--- EXERCISE INPUTS Enclosed Below ---
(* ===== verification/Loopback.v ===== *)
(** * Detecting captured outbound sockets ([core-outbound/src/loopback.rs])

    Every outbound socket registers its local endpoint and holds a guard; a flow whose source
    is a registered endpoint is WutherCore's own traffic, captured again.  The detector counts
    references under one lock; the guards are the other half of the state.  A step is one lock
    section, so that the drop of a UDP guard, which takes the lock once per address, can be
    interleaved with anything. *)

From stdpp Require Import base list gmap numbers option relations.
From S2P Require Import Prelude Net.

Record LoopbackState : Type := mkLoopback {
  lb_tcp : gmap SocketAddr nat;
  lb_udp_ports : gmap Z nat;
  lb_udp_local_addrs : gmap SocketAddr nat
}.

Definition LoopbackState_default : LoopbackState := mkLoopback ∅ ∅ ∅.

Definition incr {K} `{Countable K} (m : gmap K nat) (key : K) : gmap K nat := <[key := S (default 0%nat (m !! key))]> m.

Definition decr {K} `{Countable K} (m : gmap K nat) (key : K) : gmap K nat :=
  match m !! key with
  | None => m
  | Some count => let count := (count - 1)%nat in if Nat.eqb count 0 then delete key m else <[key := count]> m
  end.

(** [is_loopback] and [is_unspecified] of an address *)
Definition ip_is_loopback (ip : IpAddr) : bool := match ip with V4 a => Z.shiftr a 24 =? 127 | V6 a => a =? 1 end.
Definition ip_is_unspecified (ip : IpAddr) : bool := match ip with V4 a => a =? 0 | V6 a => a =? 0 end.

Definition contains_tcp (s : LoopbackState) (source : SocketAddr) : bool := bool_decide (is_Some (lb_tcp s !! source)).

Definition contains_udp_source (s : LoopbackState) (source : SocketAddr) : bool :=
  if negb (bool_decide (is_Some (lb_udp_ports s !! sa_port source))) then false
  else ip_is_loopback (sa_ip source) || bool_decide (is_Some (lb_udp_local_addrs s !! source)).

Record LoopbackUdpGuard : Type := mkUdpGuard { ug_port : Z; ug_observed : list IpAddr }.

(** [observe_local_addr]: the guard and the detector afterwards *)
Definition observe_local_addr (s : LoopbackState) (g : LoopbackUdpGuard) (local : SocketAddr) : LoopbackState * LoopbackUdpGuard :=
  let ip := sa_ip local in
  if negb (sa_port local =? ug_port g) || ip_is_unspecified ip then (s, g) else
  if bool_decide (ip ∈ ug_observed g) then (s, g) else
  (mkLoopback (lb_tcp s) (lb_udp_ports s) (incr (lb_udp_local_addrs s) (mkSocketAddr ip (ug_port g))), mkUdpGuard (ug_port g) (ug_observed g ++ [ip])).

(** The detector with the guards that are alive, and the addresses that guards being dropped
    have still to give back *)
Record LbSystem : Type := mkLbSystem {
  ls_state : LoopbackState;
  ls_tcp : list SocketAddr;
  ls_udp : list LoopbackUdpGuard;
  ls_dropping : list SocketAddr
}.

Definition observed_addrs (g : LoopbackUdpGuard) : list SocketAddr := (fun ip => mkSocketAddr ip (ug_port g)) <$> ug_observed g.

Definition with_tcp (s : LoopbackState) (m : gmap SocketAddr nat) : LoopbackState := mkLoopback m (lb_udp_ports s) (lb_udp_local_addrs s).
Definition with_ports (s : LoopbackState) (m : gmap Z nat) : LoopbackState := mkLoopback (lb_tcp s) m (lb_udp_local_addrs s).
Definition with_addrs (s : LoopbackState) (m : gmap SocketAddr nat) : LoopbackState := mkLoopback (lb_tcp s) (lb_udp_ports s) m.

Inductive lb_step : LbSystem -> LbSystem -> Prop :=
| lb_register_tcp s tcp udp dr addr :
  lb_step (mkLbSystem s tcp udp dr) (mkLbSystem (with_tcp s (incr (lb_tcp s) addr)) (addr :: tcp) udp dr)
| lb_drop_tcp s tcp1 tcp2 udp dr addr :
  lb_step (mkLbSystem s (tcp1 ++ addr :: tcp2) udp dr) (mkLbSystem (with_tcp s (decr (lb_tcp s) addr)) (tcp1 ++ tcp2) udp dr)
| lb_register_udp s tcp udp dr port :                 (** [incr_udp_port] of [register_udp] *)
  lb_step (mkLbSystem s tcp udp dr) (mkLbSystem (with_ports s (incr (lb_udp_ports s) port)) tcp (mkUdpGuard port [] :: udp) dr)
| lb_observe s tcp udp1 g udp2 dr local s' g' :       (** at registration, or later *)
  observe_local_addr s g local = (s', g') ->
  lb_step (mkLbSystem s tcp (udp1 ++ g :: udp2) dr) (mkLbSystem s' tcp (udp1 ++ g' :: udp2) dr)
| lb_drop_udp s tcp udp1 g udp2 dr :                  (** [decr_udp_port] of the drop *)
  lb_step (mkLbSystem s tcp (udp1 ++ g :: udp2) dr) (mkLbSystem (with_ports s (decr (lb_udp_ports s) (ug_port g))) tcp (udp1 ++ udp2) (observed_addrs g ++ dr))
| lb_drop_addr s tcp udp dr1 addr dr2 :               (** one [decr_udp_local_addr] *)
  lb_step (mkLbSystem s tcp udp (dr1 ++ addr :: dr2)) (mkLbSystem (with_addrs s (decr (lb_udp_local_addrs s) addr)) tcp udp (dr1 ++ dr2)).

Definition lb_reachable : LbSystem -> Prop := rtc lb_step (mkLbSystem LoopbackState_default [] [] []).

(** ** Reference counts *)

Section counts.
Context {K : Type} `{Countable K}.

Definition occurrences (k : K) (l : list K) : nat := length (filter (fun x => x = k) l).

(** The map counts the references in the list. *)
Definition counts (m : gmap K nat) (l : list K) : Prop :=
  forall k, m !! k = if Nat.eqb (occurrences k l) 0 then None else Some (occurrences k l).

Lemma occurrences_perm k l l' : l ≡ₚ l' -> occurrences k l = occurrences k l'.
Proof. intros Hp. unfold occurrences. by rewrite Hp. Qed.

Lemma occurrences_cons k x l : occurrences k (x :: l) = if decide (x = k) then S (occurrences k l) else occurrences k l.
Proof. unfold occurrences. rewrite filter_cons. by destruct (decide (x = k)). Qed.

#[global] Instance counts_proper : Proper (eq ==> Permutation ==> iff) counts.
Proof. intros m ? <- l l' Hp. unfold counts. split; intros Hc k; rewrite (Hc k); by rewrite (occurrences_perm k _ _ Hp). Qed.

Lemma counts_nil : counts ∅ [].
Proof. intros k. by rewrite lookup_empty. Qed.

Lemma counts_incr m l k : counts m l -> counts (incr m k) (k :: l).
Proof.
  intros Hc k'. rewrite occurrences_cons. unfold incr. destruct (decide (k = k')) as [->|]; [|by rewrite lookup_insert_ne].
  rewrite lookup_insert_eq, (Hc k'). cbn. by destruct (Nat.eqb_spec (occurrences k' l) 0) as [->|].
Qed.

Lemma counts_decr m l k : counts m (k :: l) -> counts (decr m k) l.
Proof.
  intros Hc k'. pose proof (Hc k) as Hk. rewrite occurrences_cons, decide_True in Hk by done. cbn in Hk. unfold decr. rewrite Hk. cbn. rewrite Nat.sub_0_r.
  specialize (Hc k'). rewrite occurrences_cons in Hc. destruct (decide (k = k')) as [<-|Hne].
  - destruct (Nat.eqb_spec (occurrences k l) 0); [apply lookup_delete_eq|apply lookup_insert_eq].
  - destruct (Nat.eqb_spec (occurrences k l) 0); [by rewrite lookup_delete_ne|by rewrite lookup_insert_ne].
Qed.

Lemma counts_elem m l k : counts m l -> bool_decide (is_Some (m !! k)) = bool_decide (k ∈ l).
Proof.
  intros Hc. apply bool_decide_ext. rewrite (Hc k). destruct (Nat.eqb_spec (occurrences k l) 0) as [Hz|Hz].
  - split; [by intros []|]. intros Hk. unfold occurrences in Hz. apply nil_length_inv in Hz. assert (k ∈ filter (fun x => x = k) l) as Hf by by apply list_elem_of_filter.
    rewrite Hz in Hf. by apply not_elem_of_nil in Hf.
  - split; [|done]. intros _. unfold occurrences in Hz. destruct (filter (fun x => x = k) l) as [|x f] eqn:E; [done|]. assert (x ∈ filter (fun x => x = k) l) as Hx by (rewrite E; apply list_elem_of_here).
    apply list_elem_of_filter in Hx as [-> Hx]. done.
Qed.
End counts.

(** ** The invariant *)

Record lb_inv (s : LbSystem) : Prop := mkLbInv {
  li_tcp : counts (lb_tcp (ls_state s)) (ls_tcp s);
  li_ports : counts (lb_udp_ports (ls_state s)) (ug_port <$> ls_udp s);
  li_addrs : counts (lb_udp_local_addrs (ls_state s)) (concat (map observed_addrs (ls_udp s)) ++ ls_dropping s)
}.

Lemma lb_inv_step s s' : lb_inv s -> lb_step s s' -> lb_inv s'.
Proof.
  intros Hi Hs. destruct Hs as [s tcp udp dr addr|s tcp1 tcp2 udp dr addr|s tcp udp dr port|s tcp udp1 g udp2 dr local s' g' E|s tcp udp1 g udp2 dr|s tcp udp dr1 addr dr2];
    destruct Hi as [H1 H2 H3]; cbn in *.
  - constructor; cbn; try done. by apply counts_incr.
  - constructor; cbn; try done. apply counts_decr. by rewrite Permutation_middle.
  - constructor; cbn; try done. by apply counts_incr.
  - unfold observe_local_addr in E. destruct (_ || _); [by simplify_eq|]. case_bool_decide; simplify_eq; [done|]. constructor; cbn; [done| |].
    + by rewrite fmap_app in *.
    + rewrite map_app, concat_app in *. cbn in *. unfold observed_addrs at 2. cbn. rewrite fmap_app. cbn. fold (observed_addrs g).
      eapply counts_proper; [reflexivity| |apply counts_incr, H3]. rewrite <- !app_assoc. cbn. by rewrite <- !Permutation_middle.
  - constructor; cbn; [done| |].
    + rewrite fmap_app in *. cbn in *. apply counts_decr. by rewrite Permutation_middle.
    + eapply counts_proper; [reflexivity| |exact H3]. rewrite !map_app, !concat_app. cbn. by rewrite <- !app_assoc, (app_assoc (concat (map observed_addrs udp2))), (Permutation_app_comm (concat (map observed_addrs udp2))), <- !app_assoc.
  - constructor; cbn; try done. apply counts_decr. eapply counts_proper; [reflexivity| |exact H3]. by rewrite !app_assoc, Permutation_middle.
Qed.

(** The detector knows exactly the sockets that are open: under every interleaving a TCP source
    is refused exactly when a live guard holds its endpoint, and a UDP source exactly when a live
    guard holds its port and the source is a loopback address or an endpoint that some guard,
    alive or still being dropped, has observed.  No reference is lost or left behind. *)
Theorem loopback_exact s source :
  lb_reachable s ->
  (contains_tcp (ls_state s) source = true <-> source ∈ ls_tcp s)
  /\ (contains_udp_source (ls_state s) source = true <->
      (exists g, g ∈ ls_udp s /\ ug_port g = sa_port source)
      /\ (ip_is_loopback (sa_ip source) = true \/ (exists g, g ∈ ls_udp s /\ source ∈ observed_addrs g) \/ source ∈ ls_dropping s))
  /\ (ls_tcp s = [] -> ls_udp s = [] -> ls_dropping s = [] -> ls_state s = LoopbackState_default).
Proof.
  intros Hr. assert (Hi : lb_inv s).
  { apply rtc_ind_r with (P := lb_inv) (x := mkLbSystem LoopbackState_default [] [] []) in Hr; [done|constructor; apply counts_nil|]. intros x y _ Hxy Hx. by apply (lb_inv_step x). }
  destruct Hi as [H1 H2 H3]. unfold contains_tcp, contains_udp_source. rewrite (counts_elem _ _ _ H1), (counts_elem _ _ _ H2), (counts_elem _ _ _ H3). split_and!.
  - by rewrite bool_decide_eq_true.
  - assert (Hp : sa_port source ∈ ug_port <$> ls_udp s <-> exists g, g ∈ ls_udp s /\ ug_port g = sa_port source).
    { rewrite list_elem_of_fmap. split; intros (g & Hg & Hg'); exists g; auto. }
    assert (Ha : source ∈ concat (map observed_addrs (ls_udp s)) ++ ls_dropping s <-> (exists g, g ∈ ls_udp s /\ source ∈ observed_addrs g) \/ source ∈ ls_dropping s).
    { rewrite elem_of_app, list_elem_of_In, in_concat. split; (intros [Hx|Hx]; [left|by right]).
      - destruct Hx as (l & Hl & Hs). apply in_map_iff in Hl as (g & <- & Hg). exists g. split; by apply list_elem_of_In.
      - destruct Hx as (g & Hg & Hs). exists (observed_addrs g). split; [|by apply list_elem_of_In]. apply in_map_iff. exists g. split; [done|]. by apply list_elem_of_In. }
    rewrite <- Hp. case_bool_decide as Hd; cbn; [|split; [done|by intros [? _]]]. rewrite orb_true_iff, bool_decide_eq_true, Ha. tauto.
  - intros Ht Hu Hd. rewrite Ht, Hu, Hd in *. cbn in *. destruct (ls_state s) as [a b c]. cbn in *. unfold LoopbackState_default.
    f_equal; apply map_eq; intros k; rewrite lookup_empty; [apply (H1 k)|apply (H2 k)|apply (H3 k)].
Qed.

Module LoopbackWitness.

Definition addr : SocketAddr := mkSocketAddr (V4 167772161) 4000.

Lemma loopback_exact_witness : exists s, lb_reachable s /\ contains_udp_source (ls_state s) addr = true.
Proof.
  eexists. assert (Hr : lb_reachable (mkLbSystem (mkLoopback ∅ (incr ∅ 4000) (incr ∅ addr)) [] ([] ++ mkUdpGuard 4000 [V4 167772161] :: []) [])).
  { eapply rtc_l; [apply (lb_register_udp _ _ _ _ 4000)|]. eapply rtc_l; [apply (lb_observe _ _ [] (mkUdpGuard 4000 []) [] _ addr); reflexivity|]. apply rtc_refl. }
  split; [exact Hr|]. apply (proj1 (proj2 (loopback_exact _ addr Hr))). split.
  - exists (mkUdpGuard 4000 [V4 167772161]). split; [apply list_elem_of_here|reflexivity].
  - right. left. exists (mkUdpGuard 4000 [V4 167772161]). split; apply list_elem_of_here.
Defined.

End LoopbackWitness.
--- End of Enclosed EXERCISE INPUTS ---
PROBLEM REQUIREMENTS: Look above for the line containing "Section counts." and the line containing "Definition counts (m". Transcribe both, with the lines between them, exactly.

ANSWER:
Section counts.
Context {K : Type} `{Countable K}.

Definition occurrences (k : K) (l : list K) : nat := length (filter (fun x => x = k) l).

(** The map counts the references in the list. *)
Definition counts (m : gmap K nat) (l : list K) : Prop :=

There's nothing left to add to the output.